I've had several worst moments of my life, but I think the hardest one in the last ten years was walking through that door and not seeing Mulder's nameplate on his desk. Langly tore the place apart before he pulled open the desk drawer and stood staring in total disbelief at the nameplate. I felt sick myself, but the walls have ears. Right then I decided that whoever had taken Mulder, aliens or our own government, was going to pay. I wanted to take the nameplate home, but Byers sadly shook his head. He was right, damn it, but I couldn't believe that Agent Scully just took over Mulder's office, moved Doggett in, and then removed Mulder's name from sight. Frustrated, and in the mood for some minor vandalism, I went over to the I Want To Believe poster and scribbled in very tiny letters on the rim of the space ship -- "some of us do."
I wonder what Agent Scully told Agent Doggett about us. Were we just crazy friends of Mulder, geeks she could trust to dig up odd sorts of information for her? I guess that's all we were in the end -- just a part of Mulder's off-beat world. Doggett looked real uneasy to see us in the X-Files office, much less the FBI building. We made sure that we were particularly nerdy just for him. It never occurred to him that we could hear him coming down the hall or that we had arranged a little performance for him. Langly clearly over-acted his role as jester, but I could see the sick, angry look in his eyes as we played our parts for this stranger. We didn't need words or an elaborate plan. Byers looked at me, I looked at Langly and we decided to give Doggett exactly what he expected to see. Let him think that we were conspiracy nuts who didn't give a damn about a friend. Byers was stiff as a board, but got the job done. I even managed to choke out an approval for Doggett. Remembering how I held my breath through the entire interview in case he blew it, I think I need to steer Byers in the direction of some amateur theatrical groups if we're going to keep this up.
We all got stinking drunk when it was over. Byers just kept getting stiffer and stiffer until he finally fell over. Langly puked for a solid hour.
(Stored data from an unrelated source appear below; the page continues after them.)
(** * Phaser.Tween: a shallow embedding of [wip/TS Source/tweens/Tween.ts]

    The tween is a per-frame state machine: [to] configures it, [start]
    snapshots the target, [update] interpolates and decides what happens at
    the end of a leg ([reverse] for yoyo, [reset] for loop, chained starts
    otherwise).

    Modelling choices, all visible in the definitions below:
    - JavaScript numbers are exact rationals ([Qc]); rounding, NaN and the
      infinities are outside the model, so [_duration] is meant to be
      non-zero wherever a quotient is looked at.  A result that JavaScript
      makes NaN or a string (arithmetic on [undefined] or on an array) is
      the single value [VOther].
    - Plain objects are association lists in insertion order, which is the
      order [for ... in] visits string keys.
    - Targets live in a heap and tweens in a store, because chained tweens
      are references (a tween may even chain to itself) and several tweens
      may drive one target.
    - [throw] is an outcome of its own that keeps the state reached so far.
    - Calls on the collaborators that are not part of this file
      ([TweenManager.add], [Signal.dispatch]) are recorded in a trace, in
      the order they are made; what listeners do is not modelled.
    - [to] keeps the property map it is given; the tween is its only
      writer here, so the map is a field of the tween and not a heap object
      shared with the caller.
    - [stop] and [clear], which need the insides of [Signal], are left
      out. *)

From Stdlib Require Import QArith Qcanon List String Bool Arith Lia.
Import ListNotations.

Local Open Scope list_scope.
Local Open Scope Qc_scope.

(** ** Numbers *)

Abbreviation num := Qc (only parsing).

Definition num_of_Z (z : Z) : num := Q2Qc (inject_Z z).

(** [a < b] on numbers. *)
Definition num_ltb (a b : num) : bool :=
  match Qccompare a b with Lt => true | _ => false end.

(** [a == b] on numbers. *)
Definition num_eqb (a b : num) : bool :=
  match Qccompare a b with Eq => true | _ => false end.

(** ** Values and objects *)

Definition ident : Type := string.

#[local] Set Warnings "-register-all".

Inductive value : Type :=
| VUndefined
| VNull
| VNum (x : num)
| VArr (elems : list value)
| VOther.

(** [v === null] *)
Definition is_null (v : value) : bool :=
  match v with VNull => true | _ => false end.

(** [v instanceof Array] *)
Definition is_array (v : value) : bool :=
  match v with VArr _ => true | _ => false end.

(** Numeric reading of an operand of [+], [-], [*]: [null] reads as 0,
    [undefined], arrays and [VOther] do not give a rational. *)
Definition to_number (v : value) : option num :=
  match v with
  | VNum x => Some x
  | VNull => Some 0
  | _ => None
  end.

Definition jsobj : Type := list (ident * value).

Fixpoint obj_lookup (o : jsobj) (k : ident) : option value :=
  match o with
  | [] => None
  | (k', v) :: o' => if String.eqb k' k then Some v else obj_lookup o' k
  end.

(** [o[k]] *)
Definition obj_get (o : jsobj) (k : ident) : value :=
  match obj_lookup o k with Some v => v | None => VUndefined end.

(** [k in o] *)
Definition obj_has (o : jsobj) (k : ident) : bool :=
  match obj_lookup o k with Some _ => true | None => false end.

(** [o[k] = v]: an existing key keeps its place, a new key goes last. *)
Fixpoint obj_set (o : jsobj) (k : ident) (v : value) : jsobj :=
  match o with
  | [] => [(k, v)]
  | (k', v') :: o' =>
      if String.eqb k' k then (k', v) :: o' else (k', v') :: obj_set o' k v
  end.

(** The keys [for (var property in o)] goes through. *)
Definition own_keys (o : jsobj) : list ident := map fst o.

(** ** The tween, the world around it *)

Definition ObjId : Type := nat.
Definition TweenId : Type := nat.

(** The running game; its clock and its tween manager are in [World]. *)
Inductive Game : Type := PhaserGame.

Record Tween : Type := mkTween {
  game : option Game;
  _object : option ObjId;
  _valuesStart : jsobj;
  _valuesEnd : jsobj;
  _duration : num;
  _delayTime : num;
  _startTime : num;          (* [null] before the first start: reads as 0 *)
  _tempElapsed : num;
  _tempValue : num;
  _loop : bool;
  _yoyo : bool;
  _yoyoCount : nat;
  _easingFunction : num -> num;
  _interpolationFunction : list value -> num -> num;
  _chainedTweens : list TweenId;
  isRunning : bool;
  _paused : bool             (* [undefined] before the first pause: falsy *)
}.

Definition set_game (x : option Game) (tw : Tween) : Tween :=
  mkTween x (_object tw) (_valuesStart tw) (_valuesEnd tw) (_duration tw)
    (_delayTime tw) (_startTime tw) (_tempElapsed tw) (_tempValue tw) (_loop tw)
    (_yoyo tw) (_yoyoCount tw) (_easingFunction tw) (_interpolationFunction tw)
    (_chainedTweens tw) (isRunning tw) (_paused tw).

Definition set_valuesStart (x : jsobj) (tw : Tween) : Tween :=
  mkTween (game tw) (_object tw) x (_valuesEnd tw) (_duration tw) (_delayTime tw)
    (_startTime tw) (_tempElapsed tw) (_tempValue tw) (_loop tw) (_yoyo tw)
    (_yoyoCount tw) (_easingFunction tw) (_interpolationFunction tw) (_chainedTweens tw)
    (isRunning tw) (_paused tw).
(** * Pixel art editor: rasterizer and palette quantizer

    A shallow embedding of the drawing code of [Canvas.tsx] (brush stamping,
    Bresenham line interpolation, flood fill), of the brush footprints of
    [Toolbar.tsx], and of the palette reducer [paletteReducer.ts], followed
    by the properties that hold of them.

    Conventions.
    - JavaScript numbers that only ever hold integers are [Z]; the floating
      point working values of the dithering pass are binary64 doubles
      ([spec_float] with 53 bits of precision), every operation rounded.
    - An [ImageData] is a row-major list of RGBA quadruples: entry [i]
      stands for the four bytes [data[4i .. 4i+3]].  A canvas is the
      [ImageData] that [getImageData] reads off it.
    - A [while] loop is a [Fixpoint] on a fuel argument that returns [None]
      when the fuel runs out; the entry points supply the fuel and are
      proved never to run out. *)

From Stdlib Require Import ZArith QArith Qround List String Ascii Lia Lqa Permutation Sorted.
From Stdlib Require Import SpecFloat.
From stdpp Require Import base option list gmap.

Local Open Scope Z_scope.

(** ** Pixels and images *)

Definition RGBA : Type := (Z * Z * Z * Z)%type.

Definition chanR (c : RGBA) : Z := let '(r, _, _, _) := c in r.
Definition chanG (c : RGBA) : Z := let '(_, g, _, _) := c in g.
Definition chanB (c : RGBA) : Z := let '(_, _, b, _) := c in b.
Definition chanA (c : RGBA) : Z := let '(_, _, _, a) := c in a.

(** [c[channel]] for [channel] in 0..3. *)
Definition chan (channel : nat) (c : RGBA) : Z :=
  match channel with
  | O => chanR c
  | 1%nat => chanG c
  | 2%nat => chanB c
  | _ => chanA c
  end.

Definition isByte (v : Z) : Prop := 0 <= v <= 255.

Definition byteColor (c : RGBA) : Prop :=
  isByte (chanR c) /\ isByte (chanG c) /\ isByte (chanB c) /\ isByte (chanA c).

Record ImageData : Type := mkImageData {
  width : Z;
  height : Z;
  data : list RGBA
}.

(** The invariant of an [ImageData]: [data.length == width * height * 4]. *)
Definition wfImage (img : ImageData) : Prop :=
  0 < width img /\ 0 < height img /\
  length (data img) = Z.to_nat (width img * height img).
(** * Neurodriver LPU: index space, delay buffers, port gateway, step engine

    A shallow embedding of [neurokernel/LPU/LPU.py] and the properties of it
    that the specification states.

    - Python dictionaries keyed by neuron id are finite maps; the
      column-oriented entries of [n_dict] and [s_dict] are records of lists;
      [n_dict.items()] and [s_dict.items()] are lists of pairs in the order
      the dictionary yields them.
    - An operation that can raise returns [option] (construction) or a
      result in the monad [Runtime.M] (run time), which also collects the
      events a method emits: log lines, kernel launches, calls into the
      plug-in models, file accesses.
    - [np.argsort] with its default [kind] is a parameter of the
      construction; statements assume of it what numpy promises.
    - Delays, the time step and the contents of device arrays are exact
      rationals; floating-point rounding is not modelled.
    - The model classes are opaque: their constructors and methods are the
      fields of the class [LPU.Plugins].  The base class [Module] and the
      fan-in tables of [__init__] (lines 576-669) are outside the model. *)

From Stdlib Require Import ZArith QArith Qround Lia Lqa Ascii String.
From stdpp Require Import base option list gmap strings sorting.

Local Open Scope Z_scope.

(** ** The numpy operations the constructor relies on *)

Module Numpy.

(** [np.array(..., dtype=np.int32)]: a Python integer stored in 32 bits. *)
Definition int32 (z : Z) : Z := (z + 2 ^ 31) mod 2 ^ 32 - 2 ^ 31.

(** Boolean-mask indexing [a[mask]]; the shapes have to agree. *)
Fixpoint mask_select {A} (a : list A) (mask : list bool) : option (list A) :=
  match a, mask with
  | [], [] => Some []
  | x :: a', b :: mask' =>
      r ← mask_select a' mask';
      Some (if b then x :: r else r)
  | _, _ => None
  end.

(** [for i, id in enumerate(l): d[id] = i], starting from position [i]. *)
Fixpoint enumerate_into (i : nat) (l : list Z) (d : gmap Z nat) : gmap Z nat :=
  match l with
  | [] => d
  | x :: l' => enumerate_into (S i) l' (<[x := i]> d)
  end.

(** [np.max] of an integer array; raises on the empty array. *)
Definition max (l : list Z) : option Z :=
  match l with
  | [] => None
  | x :: l' => Some (foldl Z.max x l')
  end.

(** Integer-array indexing [np.asarray(v)[order]]; a position outside
    [v] raises. *)
Definition reindex {A} (v : list A) (order : list nat) : option (list A) :=
  mapM (λ i, v !! i) order.

(** What numpy promises of [np.argsort(a)] whatever the [kind]: a
    permutation of the positions that lists [a] in ascending order. *)
Definition is_argsort (a : list Z) (o : list nat) : Prop :=
  o ≡ₚ seq 0 (length a) ∧ ∃ b, reindex a o = Some b ∧ Sorted Z.le b.

(** Two sorts that keep that promise.  The first orders equal values by
    position (what [kind='mergesort'] does), the second by position
    backwards (an order the default [kind], which is not stable, is free
    to return). *)
Definition le_stable (x y : Z * nat) : Prop :=
  x.1 < y.1 ∨ (x.1 = y.1 ∧ (x.2 ≤ y.2)%nat).
Definition le_ties_last (x y : Z * nat) : Prop :=
  x.1 < y.1 ∨ (x.1 = y.1 ∧ (y.2 ≤ x.2)%nat).

#[global] Instance le_stable_dec x y : Decision (le_stable x y).
Proof. unfold le_stable. apply _. Defined.
#[global] Instance le_ties_last_dec x y : Decision (le_ties_last x y).
Proof. unfold le_ties_last. apply _. Defined.

Definition argsort_stable (a : list Z) : list nat :=
  (merge_sort le_stable (zip a (seq 0 (length a)))).*2.

(** Ties keep their original relative order under the permutation [o]. *)
Definition ties_preserved (a : list Z) (o : list nat) : Prop :=
  ∀ p q i j v, (p < q)%nat → o !! p = Some i → o !! q = Some j →
    a !! i = Some v → a !! j = Some v → (i < j)%nat.

End Numpy.

(** ** IndexSpace: from neuron ids to packed positions *)

Module IndexSpace.

(** One entry of [n_dict]: the attribute columns of a neuron model. *)
Record n_model := {
  ids : list Z;
  spiking : list bool;
  public : list bool;
  extern : list bool;
  selector : list string
}.

(** [self.n_list = n_dict.items()] *)
Definition n_list := list (string * n_model).

Definition n_id (nl : n_list) : list Z :=
  Numpy.int32 <$> concat ((λ p, ids p.2) <$> nl).
Definition n_is_spk (nl : n_list) : list bool := concat ((λ p, spiking p.2) <$> nl).
Definition n_is_pub (nl : n_list) : list bool := concat ((λ p, public p.2) <$> nl).
Definition n_has_in (nl : n_list) : list bool := concat ((λ p, extern p.2) <$> nl).

(** The three dictionaries built at lines 474-493, with the arrays they are
    built from. *)
Record index_space := {
  gpot_idx : list Z;
  spike_idx : list Z;
  idx : list Z;
  order_dict : gmap Z nat;
  gpot_order_dict : gmap Z nat;
  spike_order_dict : gmap Z nat
}.

Definition build_index (nl : n_list) : option index_space :=
  g ← Numpy.mask_select (n_id nl) (negb <$> n_is_spk nl);
  s ← Numpy.mask_select (n_id nl) (n_is_spk nl);
  Some {| gpot_idx := g;
          spike_idx := s;
          idx := g ++ s;
          order_dict := Numpy.enumerate_into 0 (g ++ s) ∅;
          gpot_order_dict := Numpy.enumerate_into 0 g ∅;
          spike_order_dict := Numpy.enumerate_into 0 s ∅ |}.

(** [order], [gpot_order], [spike_order] on one id: a missing key raises. *)
Definition order (sp : index_space) (ind : Z) : option nat := order_dict sp !! ind.
Definition gpot_order (sp : index_space) (ind : Z) : option nat := gpot_order_dict sp !! ind.
Definition spike_order (sp : index_space) (ind : Z) : option nat := spike_order_dict sp !! ind.

(** The same on an array of ids (the [except] branch of the methods). *)
Definition order_arr (sp : index_space) (ind : list Z) : option (list nat) :=
  mapM (order sp) ind.
Definition gpot_order_arr (sp : index_space) (ind : list Z) : option (list nat) :=
  mapM (gpot_order sp) ind.
Definition spike_order_arr (sp : index_space) (ind : list Z) : option (list nat) :=
  mapM (spike_order sp) ind.

(** Every model carries columns of one length. *)
Definition columns_ok (m : n_model) : Prop :=
  length (spiking m) = length (ids m) ∧
  length (public m) = length (ids m) ∧
  length (extern m) = length (ids m).

Definition ascending (l : list Z) : Prop := Sorted Z.le l.

(** All ids of the unit as the input gives them, model after model. *)
Definition all_ids (nl : n_list) : list Z := concat ((λ p, ids p.2) <$> nl).

(** An input the constructor is meant for: columns of one length, ids
    that fit the 32-bit array and are unique within the unit. *)
Definition valid_input (nl : n_list) : Prop :=
  Forall (λ p, columns_ok p.2) nl ∧
  Forall (λ z, - 2 ^ 31 ≤ z < 2 ^ 31) (all_ids nl) ∧
  NoDup (all_ids nl).

(** The ids of one model with spiking flag [flag], in column order. *)
Definition model_block (flag : bool) (m : n_model) : list Z :=
  (filter (λ r : Z * bool, r.2 = flag) (zip (ids m) (spiking m))).*1.

(** A dictionary [d] numbers the entries of [l]: ids to positions
    [0 .. length l - 1] and back. *)
Definition numbers (d : gmap Z nat) (l : list Z) : Prop :=
  ∀ id i, d !! id = Some i ↔ l !! i = Some id.

(** The layout as the specification words it: the numbering is a
    bijection, graded ids come first, and each block is ascending. *)
Definition claimed_layout (sp : index_space) : Prop :=
  numbers (order_dict sp) (idx sp) ∧
  idx sp = gpot_idx sp ++ spike_idx sp ∧
  ascending (gpot_idx sp) ∧ ascending (spike_idx sp).

(** The number of neurons flagged [extern]. *)
Definition num_extern (nl : n_list) : nat :=
  length (filter (λ b, b = true) (n_has_in nl)).

(** [self.nid_max = np.max(n_id) + 1] *)
Definition nid_max (nl : n_list) : option Z := (λ m, m + 1) <$> Numpy.max (n_id nl).

(** [in_id = n_id[n_has_in]; in_id.sort(); self.order(in_id)] *)
Definition input_neuron_list (nl : n_list) (sp : index_space) : option (list nat) :=
  in_id ← Numpy.mask_select (n_id nl) (n_has_in nl);
  order_arr sp (merge_sort Z.le in_id).

End IndexSpace.

(** ** GraphCompiler: the neuron half of [graph_to_dicts] *)

Module GraphCompiler.
Import IndexSpace.

Definition PORT_IN_GPOT : string := "port_in_gpot".
Definition PORT_IN_SPK : string := "port_in_spk".

(** A graph node that is a neuron: its key (already an integer) and the
    attributes the constructor reads.  [public] and [selector] may be
    missing from the node. *)
Record node := {
  node_id : Z;
  node_model : string;
  node_spiking : bool;
  node_public : option bool;
  node_extern : bool;
  node_selector : option string
}.

(** [neuron_cmp] on keys that convert to integers. *)
Definition neuron_le (x y : node) : Prop := node_id x ≤ node_id y.
#[global] Instance neuron_le_dec x y : Decision (neuron_le x y) := Z_le_dec _ _.

(** The per-node normalisation of lines 160-177; an assertion that fails
    gives [None]. *)
Definition normalise (neu : node) : option node :=
  let is_port :=
    bool_decide (node_model neu = PORT_IN_GPOT ∨ node_model neu = PORT_IN_SPK) in
  if is_port && bool_decide (node_selector neu = None) then None else
  let spk := if bool_decide (node_model neu = PORT_IN_GPOT) then false
             else if bool_decide (node_model neu = PORT_IN_SPK) then true
             else node_spiking neu in
  let pub := if is_port then Some false else node_public neu in
  if bool_decide (pub = Some true) && bool_decide (node_selector neu = None) then None else
  Some {| node_id := node_id neu;
          node_model := node_model neu;
          node_spiking := spk;
          node_public := Some (default false pub);
          node_extern := node_extern neu;
          node_selector := Some (default EmptyString (node_selector neu)) |}.

Definition new_columns (neu : node) : n_model :=
  {| ids := [node_id neu];
     spiking := [node_spiking neu];
     public := [default false (node_public neu)];
     extern := [node_extern neu];
     selector := [default EmptyString (node_selector neu)] |}.

Definition append_columns (m : n_model) (neu : node) : n_model :=
  {| ids := ids m ++ [node_id neu];
     spiking := spiking m ++ [node_spiking neu];
     public := public m ++ [default false (node_public neu)];
     extern := extern m ++ [node_extern neu];
     selector := selector m ++ [default EmptyString (node_selector neu)] |}.

(** [n_dict[model][key].append(...)], creating the entry of a new model.
    The dictionary is kept as an association list in insertion order. *)
Fixpoint add_neuron (d : n_list) (neu : node) : n_list :=
  match d with
  | [] => [(node_model neu, new_columns neu)]
  | (k, m) :: d' =>
      if decide (k = node_model neu) then (k, append_columns m neu) :: d'
      else (k, m) :: add_neuron d' neu
  end.

Definition graph_to_dicts_neurons (nodes : list node) : option n_list :=
  ns ← mapM normalise (merge_sort neuron_le nodes);
  Some (foldl add_neuron [] ns).

End GraphCompiler.

(** ** Synapse resolution, ordering and delay sizing (lines 512-575, 671-672) *)

Module Synapses.
Import IndexSpace.

(** A [post] entry is a neuron id or the key ["synapse-<sid>"] of another
    synapse; [int(nid[8:])] of the latter is [sid]. *)
Inductive post_target :=
| PostNeuron (nid : Z)
| PostSynapse (sid : Z).

(** One entry of [s_dict].  [reverse] and [delay] are columns a model may
    lack. *)
Record s_model := {
  s_ids : list Z;
  class : list Z;
  pre : list Z;
  post : list post_target;
  conductance : list bool;
  reverse : option (list Q);
  delay : option (list Q)
}.

Definition s_list := list (string * s_model).

(** The same entry once [pre] and [post] hold packed positions. *)
Record s_resolved := {
  r_ids : list Z;
  r_class : list Z;
  r_pre : list nat;
  r_post : list Z;
  r_conductance : list bool;
  r_reverse : option (list Q);
  r_delay : option (list Q)
}.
Either he can't hold his liquor or he was trying to spew out the memory about joking that we deserved credit for solving most of Mulder's cases.
We must have done something right because Scully kept in touch. Not for the important shit, like making any attempt to find Mulder, but for minor stuff on cases that would have made Mulder cringe.
I'll give Agent Doggett this much, he’s trying to understand why the X-Files even existed. From everything I could tell, Scully didn't even attempt to explain aliens, our government’s little venture into human experimentation, or any of the mysteries Mulder gave his life for. Doggett was just an average cop put in a job that made no sense to him. He did seem concerned, although way too much of a straight-line thinker to even be allowed near the X-Files. Mulder might have made something of him. Mulder would have made one of those officers we grunts would have followed into Hell, but couldn't tell you why we would.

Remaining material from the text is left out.